* **RECORD EXTRACTS**
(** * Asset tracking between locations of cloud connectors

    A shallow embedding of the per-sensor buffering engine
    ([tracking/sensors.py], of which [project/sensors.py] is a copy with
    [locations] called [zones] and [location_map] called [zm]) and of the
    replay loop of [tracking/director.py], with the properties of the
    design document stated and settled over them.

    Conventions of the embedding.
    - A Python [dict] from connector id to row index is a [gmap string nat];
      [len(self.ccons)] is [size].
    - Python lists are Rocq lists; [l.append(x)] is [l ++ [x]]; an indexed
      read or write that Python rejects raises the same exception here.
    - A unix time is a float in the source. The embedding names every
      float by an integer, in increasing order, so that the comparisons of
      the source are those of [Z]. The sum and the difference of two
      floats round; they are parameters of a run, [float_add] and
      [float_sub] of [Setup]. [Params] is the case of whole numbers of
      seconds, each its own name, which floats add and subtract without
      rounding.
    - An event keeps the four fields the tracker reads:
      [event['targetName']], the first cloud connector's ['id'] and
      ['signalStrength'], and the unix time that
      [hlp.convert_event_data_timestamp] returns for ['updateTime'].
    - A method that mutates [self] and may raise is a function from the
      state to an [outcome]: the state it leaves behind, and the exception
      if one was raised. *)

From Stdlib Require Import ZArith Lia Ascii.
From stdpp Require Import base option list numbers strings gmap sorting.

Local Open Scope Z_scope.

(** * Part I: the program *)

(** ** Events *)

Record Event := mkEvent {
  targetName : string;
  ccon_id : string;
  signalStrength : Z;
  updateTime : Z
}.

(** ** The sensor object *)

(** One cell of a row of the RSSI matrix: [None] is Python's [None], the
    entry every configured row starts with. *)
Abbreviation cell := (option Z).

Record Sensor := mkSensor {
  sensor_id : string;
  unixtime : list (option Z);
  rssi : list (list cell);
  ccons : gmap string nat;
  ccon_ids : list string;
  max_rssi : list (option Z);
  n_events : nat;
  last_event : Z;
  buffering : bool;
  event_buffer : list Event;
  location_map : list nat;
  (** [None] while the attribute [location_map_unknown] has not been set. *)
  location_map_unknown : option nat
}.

* **YOUR ASSIGNMENT**
Taking the line with "Conventions of the embedding." as the first and the line with "- A unix time" as the last, retype that stretch of the data above exactly, with no other lines.

* **EXERCISE ANSWER**
    Conventions of the embedding.
    - A Python [dict] from connector id to row index is a [gmap string nat];
      [len(self.ccons)] is [size].
    - Python lists are Rocq lists; [l.append(x)] is [l ++ [x]]; an indexed
      read or write that Python rejects raises the same exception here.
    - A unix time is a float in the source. The embedding names every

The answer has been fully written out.